Just Energy Sales At Current Retail Storefronts On Track To Add 140,000 RCEs Annually
Just Energy Set To Launch In New International Market
Discusses Potential "Weeding Out" Of Smaller Retail Suppliers Given Headwinds, Texas Retirements; Opportunity For Inorganic Growth, Improvements To Competitive Environment
November 10, 2017 Email This Story Copyright 2010-17 EnergyChoiceMatters.com
Reporting by Paul Ring • firstname.lastname@example.org
During an earnings call, Just Energy executives said that the company will begin signing up customers in the Japan retail energy market in the next 30 to 60 days.
As reported yesterday, Just Energy has continued its retail channel expansion strategy with 152 new store launches across 11 different retail partners for a total of 237 stores. The company remains on track to achieve its goal of being present in 500 stores by fiscal year-end (March 31, 2018)
Executives reported that at the current level of 237 stores, the company is selling at an annual rate of 140,000 RCEs a year in new customer additions. That reflects two sales per store per day, higher than Just Energy's target of 1 to 1.5 sales per day under its economic case for the sales channel
Just Energy targets $250 of annual margin from the retail store enrollments, and has various approaches to the retail store sales (from contracted operations to self-operated). Executives said that "worst case" economics show a 3.5 quarter payback to achieve the target annual margin, at contracted locations.

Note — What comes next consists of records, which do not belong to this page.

Lemma sendPrepares_healthy t c data sum targets p :
  Forall resolves targets -> NoDup (endpoints targets) -> Forall (unprepared p t c) (endpoints targets) ->
  exists p', sendPrepares d net t c data sum targets p = (Ok [], p') /\
    (forall a cs, a ∈ endpoints targets -> p !! a = Some cs -> p' !! a = Some (prepared_at (net_now net) t c data cs)) /\
    (forall a, a ∉ endpoints targets -> p' !! a = p !! a).
Proof.
  revert p. induction targets as [|l targets IH]; intros p Hres Hnd Hun.
  { exists p. split_and!; [done| |done]. intros a cs Ha. by apply elem_of_nil in Ha. }
  apply Forall_cons_1 in Hres as [Hl Hres]. apply list.NoDup_cons in Hnd as [Hni Hnd]. apply Forall_cons_1 in Hun as [Hu Hun].
  destruct (sendPrepare_healthy t c data sum l p Hl Hu) as (cs & Hcs & E). simpl. rewrite E.
  edestruct (IH (<[loc_PhysicalEndpoint l := prepared_at (net_now net) t c data cs]> p)) as (p' & E' & H1 & H2); [done|done| |].
  { apply list.Forall_forall. intros a Ha. rewrite list.Forall_forall in Hun. destruct (Hun a Ha) as (x & Hx & Hn).
    exists x. split; [|done]. rewrite lookup_insert_ne; [done|]. intros <-. done. }
  rewrite E'. exists p'. split_and!; [done|..].
  - intros a x [->|Ha]%elem_of_cons Hx.
    + rewrite H2 by done. rewrite lookup_insert_eq. simplify_eq. done.
    + apply H1; [done|]. rewrite lookup_insert_ne; [done|]. intros <-. done.
  - intros a [Hne Ha]%not_elem_of_cons. rewrite H2 by done. by rewrite lookup_insert_ne.
Qed.
End healthy.

(** ** The metadata service, as the write path relies on it *)
Section metadata.
Context {C : MetaCodecs} {M : MetadataService}.

(** What a successful chunk-intent commit does to the inode it names.  [ms_ok]
    is an invariant of the service, [ms_accepts] what it asks of a proposal. *)
Class MetadataServiceLaws := {
  ms_ok : MS -> Prop;
  ms_accepts : MS -> bytes -> Prop;
  ms_commit_law s s' intent m l inode :
    let payload := jsonMarshalEnvelope (mkRaftCommandEnvelope PayloadChunkIntent (Some m) (Some intent)) in
    ms_ok s -> ms_accepts s payload -> op_Type m = OpUpdateInode -> op_NewChunkList m = Some l -> l <> [] ->
    ms_GetInode s None (op_InodeID m) = Ok inode -> ms_Replicate None payload s = (Ok tt, s') ->
    ms_GetIntentState s' (ci_TxnID intent) = Ok (toMetadataIntentState (ci_State intent)) /\
    exists inode', ms_GetInode s' None (op_InodeID m) = Ok inode' /\ i_ChunkList inode' = l /\
      i_Type inode' = i_Type inode /\ i_FileSize inode' = default (i_FileSize inode) (op_NewSize m)
}.

(** ** Delivering the commit notifications *)
Definition commit_messages (t c : string) (targets : list ChunkLocation) : list (string * ChunkMessage) :=
  (fun l => (loc_PhysicalEndpoint l, CommitChunkRequest t c)) <$> targets.

(** The node at [a] has prepared the write and waits for its outcome. *)
Definition prepared (p : peers) (t c : string) (data : bytes) (a : string) : Prop :=
  exists cs e, p !! a = Some cs /\ cs_preparedIndex cs !! c = Some e /\ pe_TxnID e = t /\
    cs_files cs !! pe_TempFilePath e = Some data.

Lemma commit_prepared p t c data a cs :
  prepared p t c data a -> p !! a = Some cs ->
  cs_files (handleChunkMessage None (CommitChunkRequest t c) cs) !! c = Some data.
Proof.
  intros (x & e & Hp & He & Ht & Hd) Hcs. simplify_eq. simpl. unfold HandleCommitChunk, CommitChunk, os_Rename.
  rewrite He, decide_True, Hd by done. simpl. apply lookup_insert_eq.
Qed.

Lemma deliver_commits t c data targets (w : Cluster) :
  cl_outbox w = commit_messages t c targets -> NoDup (endpoints targets) ->
  Forall (prepared (cl_peers w) t c data) (endpoints targets) ->
  cl_meta (deliver_all w) = cl_meta w /\
  (forall a, a ∈ endpoints targets -> stores (cl_peers (deliver_all w)) c data a) /\
  (forall a, a ∉ endpoints targets -> cl_peers (deliver_all w) !! a = cl_peers w !! a).
Proof.
  unfold deliver_all. revert w. induction targets as [|l targets IH]; intros w Hout Hnd Hall; rewrite Hout.
  { split_and!; [done| |done]. intros a Ha. by apply elem_of_nil in Ha. }
  apply list.NoDup_cons in Hnd as [Hni Hnd]. apply Forall_cons_1 in Hall as [Hl Hall].
  pose proof Hl as (cs & e & Hcs & _). set (a0 := loc_PhysicalEndpoint l) in *.
  change (length (commit_messages t c (l :: targets))) with (S (length (commit_messages t c targets))).
  rewrite Nat.iter_succ_r. set (cs' := handleChunkMessage None (CommitChunkRequest t c) cs).
  assert (Hd : deliver None 0 w = mkCluster (cl_meta w) (<[a0 := cs']> (cl_peers w)) (commit_messages t c targets)).
  { unfold deliver. rewrite Hout. simpl. fold a0. by rewrite Hcs. }
  rewrite Hd. edestruct (IH (mkCluster (cl_meta w) (<[a0 := cs']> (cl_peers w)) (commit_messages t c targets)))
    as (H1 & H2 & H3); [done|done| |].
  { simpl. apply list.Forall_forall. intros a Ha. rewrite list.Forall_forall in Hall.
    destruct (Hall a Ha) as (x & y & ? & ?). exists x, y. split; [|done]. rewrite lookup_insert_ne; [done|]. by intros <-. }
  simpl in H1, H2, H3. split_and!; [done|..].
  - intros a [->|Ha]%elem_of_cons; [|by apply H2]. exists cs'. split; [rewrite H3 by done; apply lookup_insert_eq|].
    by eapply commit_prepared.
  - intros a [Hne Ha]%not_elem_of_cons. rewrite H3 by done. by rewrite lookup_insert_ne.
Qed.
End metadata.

Self-operated locations have a superior return in that the $250, $260 margin will payback in as little as 2.5 quarters.
Asked by an analyst about potential acquisition opportunities or an improved competitive environment as smaller retail suppliers are challenged by the same headwinds that impacted Just Energy during the quarter ending September 30, 2017 (see discussion here), Just Energy co-CEO James Lewis said, "[W]e see some smaller competitors getting hurt, so that does open up opportunities for us ... one of the things that we also think is going to happen is we’re going to see some tightness in the Texas market, with some of the generation retirements there, which we think can be a positive as well. One of the things we should see going forward is maybe some volatility back in that market, and that's another thing that tends to weed out some of the smaller competitors or some of the folks who don't hedge."